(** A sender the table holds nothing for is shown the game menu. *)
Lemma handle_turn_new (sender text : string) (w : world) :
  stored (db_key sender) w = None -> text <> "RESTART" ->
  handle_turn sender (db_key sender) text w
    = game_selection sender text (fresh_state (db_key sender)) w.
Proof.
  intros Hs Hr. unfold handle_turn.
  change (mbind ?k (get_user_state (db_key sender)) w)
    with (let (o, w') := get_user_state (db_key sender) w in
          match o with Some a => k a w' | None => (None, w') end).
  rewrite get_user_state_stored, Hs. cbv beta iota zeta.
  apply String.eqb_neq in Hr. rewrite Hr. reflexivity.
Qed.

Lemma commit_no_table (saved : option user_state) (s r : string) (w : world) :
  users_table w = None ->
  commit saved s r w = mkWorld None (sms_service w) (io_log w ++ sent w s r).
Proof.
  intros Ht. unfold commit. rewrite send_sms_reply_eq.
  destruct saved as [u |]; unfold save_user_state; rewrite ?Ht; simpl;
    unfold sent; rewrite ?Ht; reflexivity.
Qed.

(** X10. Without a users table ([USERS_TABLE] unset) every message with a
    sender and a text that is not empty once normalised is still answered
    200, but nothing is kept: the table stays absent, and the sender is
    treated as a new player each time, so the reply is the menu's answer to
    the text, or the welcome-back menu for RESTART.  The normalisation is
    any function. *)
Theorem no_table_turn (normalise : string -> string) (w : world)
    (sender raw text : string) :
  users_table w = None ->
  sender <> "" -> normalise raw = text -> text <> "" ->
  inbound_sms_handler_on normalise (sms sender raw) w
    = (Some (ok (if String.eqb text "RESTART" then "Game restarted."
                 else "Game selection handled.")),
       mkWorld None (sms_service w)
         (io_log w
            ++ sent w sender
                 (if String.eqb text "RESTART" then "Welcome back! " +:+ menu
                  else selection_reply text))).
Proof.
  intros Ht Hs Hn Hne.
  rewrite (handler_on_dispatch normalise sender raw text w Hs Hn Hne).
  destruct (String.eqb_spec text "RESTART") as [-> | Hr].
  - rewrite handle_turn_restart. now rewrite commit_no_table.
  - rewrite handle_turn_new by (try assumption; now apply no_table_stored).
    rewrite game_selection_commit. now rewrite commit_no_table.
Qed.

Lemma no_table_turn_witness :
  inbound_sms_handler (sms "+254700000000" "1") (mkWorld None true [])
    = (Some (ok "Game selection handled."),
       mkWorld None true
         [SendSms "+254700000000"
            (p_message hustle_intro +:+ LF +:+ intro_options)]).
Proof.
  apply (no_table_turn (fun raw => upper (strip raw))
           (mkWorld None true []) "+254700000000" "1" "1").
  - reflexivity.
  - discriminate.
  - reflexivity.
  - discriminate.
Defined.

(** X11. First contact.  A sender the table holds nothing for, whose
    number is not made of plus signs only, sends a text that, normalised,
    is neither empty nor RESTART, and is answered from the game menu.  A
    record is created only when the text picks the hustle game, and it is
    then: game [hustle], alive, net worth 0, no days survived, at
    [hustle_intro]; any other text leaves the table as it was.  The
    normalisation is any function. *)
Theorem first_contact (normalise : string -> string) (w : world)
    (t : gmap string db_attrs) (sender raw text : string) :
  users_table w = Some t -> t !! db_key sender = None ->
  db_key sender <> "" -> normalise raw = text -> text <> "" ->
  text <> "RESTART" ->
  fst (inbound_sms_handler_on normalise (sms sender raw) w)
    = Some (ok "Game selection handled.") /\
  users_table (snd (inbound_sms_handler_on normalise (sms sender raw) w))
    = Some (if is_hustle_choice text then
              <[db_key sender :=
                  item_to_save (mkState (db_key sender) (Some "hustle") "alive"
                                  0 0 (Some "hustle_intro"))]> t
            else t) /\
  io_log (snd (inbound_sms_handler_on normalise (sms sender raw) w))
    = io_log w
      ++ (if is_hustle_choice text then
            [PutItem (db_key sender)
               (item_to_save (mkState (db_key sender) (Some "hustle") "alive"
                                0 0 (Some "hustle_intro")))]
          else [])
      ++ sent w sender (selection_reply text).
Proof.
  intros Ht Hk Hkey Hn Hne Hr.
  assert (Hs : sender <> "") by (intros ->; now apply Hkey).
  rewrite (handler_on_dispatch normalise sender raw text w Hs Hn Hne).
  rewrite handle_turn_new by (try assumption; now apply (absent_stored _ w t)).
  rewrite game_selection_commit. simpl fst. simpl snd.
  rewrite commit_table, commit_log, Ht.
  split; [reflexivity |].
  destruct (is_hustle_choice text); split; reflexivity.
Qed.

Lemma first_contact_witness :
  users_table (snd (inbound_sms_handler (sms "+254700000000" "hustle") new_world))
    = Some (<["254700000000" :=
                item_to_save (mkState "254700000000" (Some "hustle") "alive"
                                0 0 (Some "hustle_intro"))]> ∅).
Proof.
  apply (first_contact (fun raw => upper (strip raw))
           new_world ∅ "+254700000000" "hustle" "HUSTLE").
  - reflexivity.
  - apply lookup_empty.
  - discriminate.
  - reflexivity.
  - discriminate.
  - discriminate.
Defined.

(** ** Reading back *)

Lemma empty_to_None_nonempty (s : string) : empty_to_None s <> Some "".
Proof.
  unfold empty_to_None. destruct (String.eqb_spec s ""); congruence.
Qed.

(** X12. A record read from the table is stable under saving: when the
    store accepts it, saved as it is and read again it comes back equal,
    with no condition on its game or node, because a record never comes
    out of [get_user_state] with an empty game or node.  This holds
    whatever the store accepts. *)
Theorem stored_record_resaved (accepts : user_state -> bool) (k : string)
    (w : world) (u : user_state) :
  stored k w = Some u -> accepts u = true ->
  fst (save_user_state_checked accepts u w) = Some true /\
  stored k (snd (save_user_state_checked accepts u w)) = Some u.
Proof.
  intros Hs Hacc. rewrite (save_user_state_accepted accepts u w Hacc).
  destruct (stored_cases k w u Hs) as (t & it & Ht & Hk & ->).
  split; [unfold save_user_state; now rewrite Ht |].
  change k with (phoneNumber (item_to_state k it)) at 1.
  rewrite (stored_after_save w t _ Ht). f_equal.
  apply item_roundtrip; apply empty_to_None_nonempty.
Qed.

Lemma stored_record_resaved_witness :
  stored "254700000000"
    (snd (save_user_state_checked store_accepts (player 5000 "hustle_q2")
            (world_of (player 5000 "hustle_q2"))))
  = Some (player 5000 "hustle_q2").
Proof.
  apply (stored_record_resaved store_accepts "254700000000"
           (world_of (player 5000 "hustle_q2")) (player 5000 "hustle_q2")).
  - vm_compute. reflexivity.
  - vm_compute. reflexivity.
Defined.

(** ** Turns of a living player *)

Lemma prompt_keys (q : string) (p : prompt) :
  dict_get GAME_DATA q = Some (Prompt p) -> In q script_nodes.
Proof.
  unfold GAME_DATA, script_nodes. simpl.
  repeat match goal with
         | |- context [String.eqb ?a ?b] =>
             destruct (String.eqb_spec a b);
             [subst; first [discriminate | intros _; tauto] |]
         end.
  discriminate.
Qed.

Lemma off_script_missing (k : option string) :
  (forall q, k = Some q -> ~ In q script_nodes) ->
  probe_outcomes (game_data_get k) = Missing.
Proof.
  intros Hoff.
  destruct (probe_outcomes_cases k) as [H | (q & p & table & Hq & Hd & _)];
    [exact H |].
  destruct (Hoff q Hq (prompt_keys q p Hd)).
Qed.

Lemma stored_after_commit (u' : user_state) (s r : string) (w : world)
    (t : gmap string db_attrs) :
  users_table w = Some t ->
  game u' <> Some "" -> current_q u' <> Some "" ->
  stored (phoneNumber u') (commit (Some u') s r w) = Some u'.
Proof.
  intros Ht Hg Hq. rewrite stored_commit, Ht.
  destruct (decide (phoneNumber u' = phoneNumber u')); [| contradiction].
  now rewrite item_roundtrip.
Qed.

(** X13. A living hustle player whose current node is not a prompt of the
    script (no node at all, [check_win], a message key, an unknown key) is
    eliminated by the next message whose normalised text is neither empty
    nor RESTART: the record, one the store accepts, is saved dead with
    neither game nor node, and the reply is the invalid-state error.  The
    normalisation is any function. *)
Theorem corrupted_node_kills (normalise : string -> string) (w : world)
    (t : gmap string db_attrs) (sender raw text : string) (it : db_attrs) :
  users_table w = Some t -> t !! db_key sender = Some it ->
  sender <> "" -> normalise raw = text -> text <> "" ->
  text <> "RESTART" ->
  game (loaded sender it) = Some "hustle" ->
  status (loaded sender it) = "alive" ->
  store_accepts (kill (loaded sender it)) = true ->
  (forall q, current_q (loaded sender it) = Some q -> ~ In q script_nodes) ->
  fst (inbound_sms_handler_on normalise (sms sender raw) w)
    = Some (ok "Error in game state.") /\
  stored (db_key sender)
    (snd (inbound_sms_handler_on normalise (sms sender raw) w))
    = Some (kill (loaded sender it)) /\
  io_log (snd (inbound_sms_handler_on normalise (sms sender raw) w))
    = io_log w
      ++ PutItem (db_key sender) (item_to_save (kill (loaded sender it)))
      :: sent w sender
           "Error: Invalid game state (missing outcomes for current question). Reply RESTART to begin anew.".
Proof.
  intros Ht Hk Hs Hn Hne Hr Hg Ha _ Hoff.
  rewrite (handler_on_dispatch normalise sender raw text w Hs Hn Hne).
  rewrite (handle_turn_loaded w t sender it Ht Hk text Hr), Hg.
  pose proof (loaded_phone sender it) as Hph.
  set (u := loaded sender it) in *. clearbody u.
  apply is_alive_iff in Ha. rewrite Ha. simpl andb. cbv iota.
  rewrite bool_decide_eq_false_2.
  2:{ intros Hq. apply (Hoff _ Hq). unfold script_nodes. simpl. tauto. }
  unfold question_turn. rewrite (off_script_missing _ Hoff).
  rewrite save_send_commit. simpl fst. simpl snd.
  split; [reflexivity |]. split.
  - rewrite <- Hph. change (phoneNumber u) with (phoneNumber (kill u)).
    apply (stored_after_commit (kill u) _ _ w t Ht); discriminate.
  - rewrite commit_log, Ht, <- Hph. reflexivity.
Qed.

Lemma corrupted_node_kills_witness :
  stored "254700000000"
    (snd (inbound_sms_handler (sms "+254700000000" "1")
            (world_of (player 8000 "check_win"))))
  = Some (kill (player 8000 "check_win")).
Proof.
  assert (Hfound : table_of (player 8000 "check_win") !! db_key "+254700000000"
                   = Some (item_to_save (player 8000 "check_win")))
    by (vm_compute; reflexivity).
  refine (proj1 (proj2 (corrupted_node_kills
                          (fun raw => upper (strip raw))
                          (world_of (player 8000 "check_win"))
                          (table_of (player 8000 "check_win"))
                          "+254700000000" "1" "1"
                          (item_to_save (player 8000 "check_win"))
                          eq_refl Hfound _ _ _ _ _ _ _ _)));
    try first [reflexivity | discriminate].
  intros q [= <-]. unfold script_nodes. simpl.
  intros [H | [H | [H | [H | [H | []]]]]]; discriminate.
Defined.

### Exercise objective
Count how many lines in the records above hold the word "assumption", and answer with that number alone.

### Expected answer
2